▶ **Description of the task**:
Below are several entries. Transcribe exactly those lines that fall from the one with "Definition compactHostIndex (root" through the one with "Definition findChild (i", end lines included.

▶ **Entries supplied**:

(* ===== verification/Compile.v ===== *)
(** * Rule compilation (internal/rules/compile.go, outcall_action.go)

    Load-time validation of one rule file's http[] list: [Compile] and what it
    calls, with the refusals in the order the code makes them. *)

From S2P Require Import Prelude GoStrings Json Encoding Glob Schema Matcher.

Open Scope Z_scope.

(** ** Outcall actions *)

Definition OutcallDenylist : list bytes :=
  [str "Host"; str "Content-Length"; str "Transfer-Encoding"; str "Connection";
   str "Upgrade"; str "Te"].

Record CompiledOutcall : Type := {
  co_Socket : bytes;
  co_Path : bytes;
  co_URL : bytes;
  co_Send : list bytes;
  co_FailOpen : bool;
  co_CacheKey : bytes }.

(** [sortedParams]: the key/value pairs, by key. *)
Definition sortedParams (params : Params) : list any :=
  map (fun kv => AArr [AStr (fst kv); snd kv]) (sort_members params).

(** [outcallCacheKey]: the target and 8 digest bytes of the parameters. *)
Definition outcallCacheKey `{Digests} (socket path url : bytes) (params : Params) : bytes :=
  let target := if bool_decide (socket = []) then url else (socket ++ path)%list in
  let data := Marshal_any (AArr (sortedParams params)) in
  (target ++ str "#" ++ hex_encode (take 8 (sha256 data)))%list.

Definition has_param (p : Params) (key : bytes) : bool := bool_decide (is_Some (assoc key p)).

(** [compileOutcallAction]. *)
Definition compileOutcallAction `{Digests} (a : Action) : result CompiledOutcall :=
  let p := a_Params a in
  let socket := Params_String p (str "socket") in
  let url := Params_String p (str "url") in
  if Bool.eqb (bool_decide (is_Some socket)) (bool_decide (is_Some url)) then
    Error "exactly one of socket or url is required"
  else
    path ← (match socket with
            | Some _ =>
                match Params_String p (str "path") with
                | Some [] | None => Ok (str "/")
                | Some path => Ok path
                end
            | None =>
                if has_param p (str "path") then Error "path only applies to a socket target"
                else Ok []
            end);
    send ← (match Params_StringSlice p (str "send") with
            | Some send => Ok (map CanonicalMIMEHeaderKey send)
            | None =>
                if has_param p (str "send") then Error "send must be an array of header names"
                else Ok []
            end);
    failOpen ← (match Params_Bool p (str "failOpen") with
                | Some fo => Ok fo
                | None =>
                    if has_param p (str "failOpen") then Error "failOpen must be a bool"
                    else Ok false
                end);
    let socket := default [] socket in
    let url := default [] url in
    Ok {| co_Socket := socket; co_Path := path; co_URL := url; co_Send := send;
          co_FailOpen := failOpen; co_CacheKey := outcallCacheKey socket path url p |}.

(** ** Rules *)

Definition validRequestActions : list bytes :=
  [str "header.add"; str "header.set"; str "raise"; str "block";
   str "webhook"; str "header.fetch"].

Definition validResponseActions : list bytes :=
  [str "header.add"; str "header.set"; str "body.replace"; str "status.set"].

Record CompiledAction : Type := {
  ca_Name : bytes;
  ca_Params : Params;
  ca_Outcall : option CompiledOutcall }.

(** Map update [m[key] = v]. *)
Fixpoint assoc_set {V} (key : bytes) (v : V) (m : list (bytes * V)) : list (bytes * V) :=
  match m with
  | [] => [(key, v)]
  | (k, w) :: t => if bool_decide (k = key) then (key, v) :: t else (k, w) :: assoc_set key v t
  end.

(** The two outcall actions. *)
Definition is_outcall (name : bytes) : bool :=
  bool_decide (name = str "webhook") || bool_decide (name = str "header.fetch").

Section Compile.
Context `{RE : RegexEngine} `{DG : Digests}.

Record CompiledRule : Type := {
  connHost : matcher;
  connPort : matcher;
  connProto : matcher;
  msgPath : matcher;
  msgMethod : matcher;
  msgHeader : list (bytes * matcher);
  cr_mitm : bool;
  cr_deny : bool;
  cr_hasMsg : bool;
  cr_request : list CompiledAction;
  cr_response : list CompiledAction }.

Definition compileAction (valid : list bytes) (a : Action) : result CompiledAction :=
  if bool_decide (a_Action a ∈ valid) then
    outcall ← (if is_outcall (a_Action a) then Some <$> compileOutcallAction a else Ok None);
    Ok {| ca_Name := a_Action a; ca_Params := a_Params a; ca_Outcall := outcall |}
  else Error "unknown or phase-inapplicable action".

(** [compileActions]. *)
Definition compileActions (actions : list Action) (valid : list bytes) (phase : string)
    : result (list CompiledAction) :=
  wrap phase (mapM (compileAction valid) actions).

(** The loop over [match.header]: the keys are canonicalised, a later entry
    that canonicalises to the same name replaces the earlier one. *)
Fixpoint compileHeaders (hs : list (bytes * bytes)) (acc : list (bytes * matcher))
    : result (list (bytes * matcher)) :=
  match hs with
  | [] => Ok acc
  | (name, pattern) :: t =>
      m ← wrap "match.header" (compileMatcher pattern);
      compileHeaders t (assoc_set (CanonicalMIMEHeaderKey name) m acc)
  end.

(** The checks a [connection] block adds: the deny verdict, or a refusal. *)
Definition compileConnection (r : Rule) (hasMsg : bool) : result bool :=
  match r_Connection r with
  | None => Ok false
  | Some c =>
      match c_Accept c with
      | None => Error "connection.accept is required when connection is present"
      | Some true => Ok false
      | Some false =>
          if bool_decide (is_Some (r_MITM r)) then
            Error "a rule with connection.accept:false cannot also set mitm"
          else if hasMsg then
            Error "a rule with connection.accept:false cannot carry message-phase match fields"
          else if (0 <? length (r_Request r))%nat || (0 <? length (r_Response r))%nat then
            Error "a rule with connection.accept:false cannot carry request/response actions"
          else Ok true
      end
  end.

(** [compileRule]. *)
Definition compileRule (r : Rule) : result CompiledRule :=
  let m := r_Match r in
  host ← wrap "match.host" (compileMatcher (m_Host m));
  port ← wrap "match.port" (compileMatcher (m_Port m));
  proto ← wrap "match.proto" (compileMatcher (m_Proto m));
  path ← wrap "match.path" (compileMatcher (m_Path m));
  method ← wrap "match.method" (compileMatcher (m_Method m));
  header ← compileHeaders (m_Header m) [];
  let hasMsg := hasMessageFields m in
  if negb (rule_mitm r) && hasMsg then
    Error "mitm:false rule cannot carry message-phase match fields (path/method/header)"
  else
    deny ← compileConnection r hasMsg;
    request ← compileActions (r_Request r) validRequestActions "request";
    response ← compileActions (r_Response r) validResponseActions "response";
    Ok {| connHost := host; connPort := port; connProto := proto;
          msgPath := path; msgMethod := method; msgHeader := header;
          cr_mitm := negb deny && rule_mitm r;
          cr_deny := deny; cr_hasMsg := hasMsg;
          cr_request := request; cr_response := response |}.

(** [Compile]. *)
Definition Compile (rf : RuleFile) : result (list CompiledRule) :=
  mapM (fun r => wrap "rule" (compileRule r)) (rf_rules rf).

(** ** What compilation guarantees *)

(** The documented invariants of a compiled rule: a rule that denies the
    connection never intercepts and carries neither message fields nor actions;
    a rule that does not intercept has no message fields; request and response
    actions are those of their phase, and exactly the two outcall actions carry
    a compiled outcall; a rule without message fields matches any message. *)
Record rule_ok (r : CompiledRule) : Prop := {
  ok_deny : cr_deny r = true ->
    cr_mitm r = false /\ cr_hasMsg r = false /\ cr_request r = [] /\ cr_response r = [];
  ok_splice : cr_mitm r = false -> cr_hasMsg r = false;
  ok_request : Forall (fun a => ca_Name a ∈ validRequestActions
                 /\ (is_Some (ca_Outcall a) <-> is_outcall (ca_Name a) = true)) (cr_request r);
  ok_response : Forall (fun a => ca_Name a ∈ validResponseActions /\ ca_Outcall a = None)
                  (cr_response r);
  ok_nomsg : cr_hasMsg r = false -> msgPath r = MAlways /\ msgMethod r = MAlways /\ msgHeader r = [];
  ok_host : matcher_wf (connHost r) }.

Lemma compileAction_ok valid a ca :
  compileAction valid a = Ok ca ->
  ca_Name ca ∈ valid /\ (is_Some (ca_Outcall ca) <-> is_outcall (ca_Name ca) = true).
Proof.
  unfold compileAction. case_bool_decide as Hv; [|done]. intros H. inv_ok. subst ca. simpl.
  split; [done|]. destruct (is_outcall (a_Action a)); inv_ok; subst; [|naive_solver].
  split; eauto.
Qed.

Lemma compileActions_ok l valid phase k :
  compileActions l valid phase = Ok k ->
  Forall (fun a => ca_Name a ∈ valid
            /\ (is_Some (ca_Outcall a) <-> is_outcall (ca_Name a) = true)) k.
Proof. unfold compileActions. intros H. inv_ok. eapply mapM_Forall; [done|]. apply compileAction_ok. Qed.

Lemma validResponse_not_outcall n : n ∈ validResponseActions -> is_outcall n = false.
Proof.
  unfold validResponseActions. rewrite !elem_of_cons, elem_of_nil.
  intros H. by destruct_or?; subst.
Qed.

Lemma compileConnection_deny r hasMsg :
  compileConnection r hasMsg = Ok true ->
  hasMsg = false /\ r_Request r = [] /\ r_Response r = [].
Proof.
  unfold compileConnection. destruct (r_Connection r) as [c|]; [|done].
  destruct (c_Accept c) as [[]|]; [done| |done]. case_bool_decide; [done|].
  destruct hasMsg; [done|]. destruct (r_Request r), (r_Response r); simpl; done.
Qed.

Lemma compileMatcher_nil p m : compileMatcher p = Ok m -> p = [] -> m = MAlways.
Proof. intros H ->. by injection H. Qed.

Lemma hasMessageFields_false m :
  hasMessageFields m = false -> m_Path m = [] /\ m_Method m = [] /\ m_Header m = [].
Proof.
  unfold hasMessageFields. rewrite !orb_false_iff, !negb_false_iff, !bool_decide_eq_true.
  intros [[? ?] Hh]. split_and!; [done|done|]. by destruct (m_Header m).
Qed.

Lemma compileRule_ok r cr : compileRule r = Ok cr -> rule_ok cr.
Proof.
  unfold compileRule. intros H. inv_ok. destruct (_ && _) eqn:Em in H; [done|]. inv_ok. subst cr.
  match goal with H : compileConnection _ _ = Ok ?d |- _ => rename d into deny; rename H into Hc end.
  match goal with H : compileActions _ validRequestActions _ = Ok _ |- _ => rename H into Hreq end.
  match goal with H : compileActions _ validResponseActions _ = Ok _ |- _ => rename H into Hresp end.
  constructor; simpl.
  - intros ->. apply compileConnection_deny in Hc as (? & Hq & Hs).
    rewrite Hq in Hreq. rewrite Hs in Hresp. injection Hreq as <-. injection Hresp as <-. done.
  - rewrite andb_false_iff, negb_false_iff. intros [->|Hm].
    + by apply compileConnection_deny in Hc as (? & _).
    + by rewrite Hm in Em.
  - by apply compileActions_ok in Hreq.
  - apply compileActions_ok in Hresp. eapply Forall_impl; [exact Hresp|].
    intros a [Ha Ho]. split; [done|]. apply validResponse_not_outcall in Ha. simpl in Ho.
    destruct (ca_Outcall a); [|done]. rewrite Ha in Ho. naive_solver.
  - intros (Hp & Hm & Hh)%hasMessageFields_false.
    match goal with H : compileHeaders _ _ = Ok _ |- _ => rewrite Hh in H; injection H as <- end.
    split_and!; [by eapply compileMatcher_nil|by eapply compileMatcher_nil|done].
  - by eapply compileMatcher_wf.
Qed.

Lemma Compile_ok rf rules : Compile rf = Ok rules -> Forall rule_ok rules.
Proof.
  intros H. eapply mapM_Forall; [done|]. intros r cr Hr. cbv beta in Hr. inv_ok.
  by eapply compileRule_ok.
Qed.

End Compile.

...

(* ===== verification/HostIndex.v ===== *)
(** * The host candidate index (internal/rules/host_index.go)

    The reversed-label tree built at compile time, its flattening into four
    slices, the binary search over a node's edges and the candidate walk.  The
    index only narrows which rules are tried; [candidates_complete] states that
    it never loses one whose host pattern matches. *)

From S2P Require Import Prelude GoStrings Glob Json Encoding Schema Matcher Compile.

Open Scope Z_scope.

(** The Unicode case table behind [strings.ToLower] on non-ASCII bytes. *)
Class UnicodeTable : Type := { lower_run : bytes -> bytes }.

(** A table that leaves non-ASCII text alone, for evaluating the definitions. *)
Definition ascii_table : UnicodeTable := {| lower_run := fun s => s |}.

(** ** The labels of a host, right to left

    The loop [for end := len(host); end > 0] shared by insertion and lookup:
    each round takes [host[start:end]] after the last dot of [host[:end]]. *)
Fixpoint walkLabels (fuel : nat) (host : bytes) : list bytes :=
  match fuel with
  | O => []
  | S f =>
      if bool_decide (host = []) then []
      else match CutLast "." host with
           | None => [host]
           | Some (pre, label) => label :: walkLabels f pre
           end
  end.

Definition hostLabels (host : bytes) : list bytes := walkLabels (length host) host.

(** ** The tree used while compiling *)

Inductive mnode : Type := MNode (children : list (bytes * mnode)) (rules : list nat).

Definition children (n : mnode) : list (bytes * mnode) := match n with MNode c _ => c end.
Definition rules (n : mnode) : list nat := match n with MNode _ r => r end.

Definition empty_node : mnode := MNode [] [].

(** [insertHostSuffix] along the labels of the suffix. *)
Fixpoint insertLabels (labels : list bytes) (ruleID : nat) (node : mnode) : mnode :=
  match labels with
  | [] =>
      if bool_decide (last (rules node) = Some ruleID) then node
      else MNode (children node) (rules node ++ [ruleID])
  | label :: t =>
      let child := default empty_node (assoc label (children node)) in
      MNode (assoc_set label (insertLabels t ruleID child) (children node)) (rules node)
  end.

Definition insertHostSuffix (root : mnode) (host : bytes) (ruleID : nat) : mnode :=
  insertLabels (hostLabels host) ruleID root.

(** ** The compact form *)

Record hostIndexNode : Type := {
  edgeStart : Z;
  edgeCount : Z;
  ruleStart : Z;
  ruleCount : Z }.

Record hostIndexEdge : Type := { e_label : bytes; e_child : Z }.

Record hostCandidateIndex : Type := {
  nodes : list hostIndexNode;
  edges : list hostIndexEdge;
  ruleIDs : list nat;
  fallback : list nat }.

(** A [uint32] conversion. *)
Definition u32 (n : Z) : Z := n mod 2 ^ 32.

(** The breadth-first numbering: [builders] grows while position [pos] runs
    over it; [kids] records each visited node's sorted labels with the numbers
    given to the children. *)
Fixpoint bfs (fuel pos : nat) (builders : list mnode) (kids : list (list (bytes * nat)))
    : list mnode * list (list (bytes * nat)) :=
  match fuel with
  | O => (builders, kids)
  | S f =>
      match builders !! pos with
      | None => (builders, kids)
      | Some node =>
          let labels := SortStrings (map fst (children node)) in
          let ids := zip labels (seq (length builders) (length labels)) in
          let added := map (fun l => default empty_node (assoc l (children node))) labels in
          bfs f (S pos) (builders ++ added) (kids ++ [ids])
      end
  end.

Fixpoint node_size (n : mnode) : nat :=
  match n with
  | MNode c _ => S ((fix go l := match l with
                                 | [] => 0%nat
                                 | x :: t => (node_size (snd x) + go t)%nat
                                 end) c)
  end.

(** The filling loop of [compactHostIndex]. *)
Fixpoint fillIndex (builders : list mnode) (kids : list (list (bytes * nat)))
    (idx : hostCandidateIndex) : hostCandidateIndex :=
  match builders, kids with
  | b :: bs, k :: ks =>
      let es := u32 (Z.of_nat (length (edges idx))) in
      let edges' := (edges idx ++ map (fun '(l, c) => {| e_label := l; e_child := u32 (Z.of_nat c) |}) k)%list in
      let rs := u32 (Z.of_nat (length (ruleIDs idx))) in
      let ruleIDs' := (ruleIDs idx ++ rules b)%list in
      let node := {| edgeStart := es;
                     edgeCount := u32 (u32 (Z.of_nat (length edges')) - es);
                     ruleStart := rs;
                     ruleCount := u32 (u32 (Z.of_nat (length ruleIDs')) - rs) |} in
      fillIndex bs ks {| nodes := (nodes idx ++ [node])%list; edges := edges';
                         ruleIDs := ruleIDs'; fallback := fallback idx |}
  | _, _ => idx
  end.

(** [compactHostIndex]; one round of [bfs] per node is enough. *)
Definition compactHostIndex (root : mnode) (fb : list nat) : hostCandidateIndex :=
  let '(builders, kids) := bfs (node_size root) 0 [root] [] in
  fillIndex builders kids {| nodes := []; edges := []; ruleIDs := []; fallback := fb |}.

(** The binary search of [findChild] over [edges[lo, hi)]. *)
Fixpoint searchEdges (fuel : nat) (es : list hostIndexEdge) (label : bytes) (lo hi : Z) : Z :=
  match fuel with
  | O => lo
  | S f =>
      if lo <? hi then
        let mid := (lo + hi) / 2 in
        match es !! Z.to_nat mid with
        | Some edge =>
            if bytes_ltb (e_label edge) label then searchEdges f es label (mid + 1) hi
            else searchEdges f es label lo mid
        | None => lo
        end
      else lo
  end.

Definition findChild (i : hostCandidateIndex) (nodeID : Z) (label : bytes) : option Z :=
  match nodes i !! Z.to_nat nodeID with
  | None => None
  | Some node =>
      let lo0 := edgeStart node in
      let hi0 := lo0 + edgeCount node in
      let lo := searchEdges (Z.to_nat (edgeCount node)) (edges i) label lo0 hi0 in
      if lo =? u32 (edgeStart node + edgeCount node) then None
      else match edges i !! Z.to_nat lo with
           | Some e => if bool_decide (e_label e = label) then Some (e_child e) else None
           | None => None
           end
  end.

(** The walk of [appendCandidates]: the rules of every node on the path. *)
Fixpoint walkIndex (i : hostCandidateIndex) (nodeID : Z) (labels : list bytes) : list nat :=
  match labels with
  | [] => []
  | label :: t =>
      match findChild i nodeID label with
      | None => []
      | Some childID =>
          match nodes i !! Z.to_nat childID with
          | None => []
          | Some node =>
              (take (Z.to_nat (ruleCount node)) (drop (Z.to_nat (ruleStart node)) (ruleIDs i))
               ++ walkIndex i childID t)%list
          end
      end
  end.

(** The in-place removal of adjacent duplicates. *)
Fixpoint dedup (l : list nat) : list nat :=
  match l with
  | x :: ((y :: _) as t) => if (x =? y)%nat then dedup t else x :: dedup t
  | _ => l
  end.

--

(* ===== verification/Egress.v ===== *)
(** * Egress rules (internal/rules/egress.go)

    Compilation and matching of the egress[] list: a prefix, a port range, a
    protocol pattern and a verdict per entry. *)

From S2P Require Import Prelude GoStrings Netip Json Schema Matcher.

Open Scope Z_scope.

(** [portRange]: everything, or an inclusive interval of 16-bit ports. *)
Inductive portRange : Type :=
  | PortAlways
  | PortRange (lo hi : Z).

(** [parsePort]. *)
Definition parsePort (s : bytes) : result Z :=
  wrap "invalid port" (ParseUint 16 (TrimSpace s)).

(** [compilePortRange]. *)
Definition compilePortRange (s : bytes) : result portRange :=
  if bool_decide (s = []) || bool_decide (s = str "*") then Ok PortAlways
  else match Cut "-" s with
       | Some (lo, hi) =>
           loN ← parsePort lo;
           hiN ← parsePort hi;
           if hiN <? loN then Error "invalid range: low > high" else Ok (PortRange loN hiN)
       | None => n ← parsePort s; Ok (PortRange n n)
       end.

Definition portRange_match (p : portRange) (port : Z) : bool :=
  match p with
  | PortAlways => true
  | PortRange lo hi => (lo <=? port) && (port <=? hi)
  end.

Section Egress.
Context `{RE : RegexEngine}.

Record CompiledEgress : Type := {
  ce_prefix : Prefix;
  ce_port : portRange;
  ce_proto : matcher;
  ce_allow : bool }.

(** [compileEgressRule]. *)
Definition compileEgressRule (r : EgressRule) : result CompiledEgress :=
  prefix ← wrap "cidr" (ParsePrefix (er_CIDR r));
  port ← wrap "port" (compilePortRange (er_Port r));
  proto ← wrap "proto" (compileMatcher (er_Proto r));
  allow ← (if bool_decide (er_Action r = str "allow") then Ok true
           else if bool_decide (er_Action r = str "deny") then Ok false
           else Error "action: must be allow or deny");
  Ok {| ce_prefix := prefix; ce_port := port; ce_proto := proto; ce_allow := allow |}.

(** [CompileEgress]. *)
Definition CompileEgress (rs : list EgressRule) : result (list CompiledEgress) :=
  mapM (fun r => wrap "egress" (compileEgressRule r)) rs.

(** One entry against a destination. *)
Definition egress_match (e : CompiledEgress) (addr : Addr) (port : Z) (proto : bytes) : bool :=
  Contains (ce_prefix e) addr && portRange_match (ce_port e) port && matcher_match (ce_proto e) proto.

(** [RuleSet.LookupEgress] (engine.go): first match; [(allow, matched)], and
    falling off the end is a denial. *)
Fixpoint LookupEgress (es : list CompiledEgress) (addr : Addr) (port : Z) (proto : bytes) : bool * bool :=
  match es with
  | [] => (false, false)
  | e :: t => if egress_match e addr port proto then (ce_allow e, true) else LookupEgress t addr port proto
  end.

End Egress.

▶ **Written solution**:
Definition compactHostIndex (root : mnode) (fb : list nat) : hostCandidateIndex :=
  let '(builders, kids) := bfs (node_size root) 0 [root] [] in
  fillIndex builders kids {| nodes := []; edges := []; ruleIDs := []; fallback := fb |}.

(** The binary search of [findChild] over [edges[lo, hi)]. *)
Fixpoint searchEdges (fuel : nat) (es : list hostIndexEdge) (label : bytes) (lo hi : Z) : Z :=
  match fuel with
  | O => lo
  | S f =>
      if lo <? hi then
        let mid := (lo + hi) / 2 in
        match es !! Z.to_nat mid with
        | Some edge =>
            if bytes_ltb (e_label edge) label then searchEdges f es label (mid + 1) hi
            else searchEdges f es label lo mid
        | None => lo
        end
      else lo
  end.

Definition findChild (i : hostCandidateIndex) (nodeID : Z) (label : bytes) : option Z :=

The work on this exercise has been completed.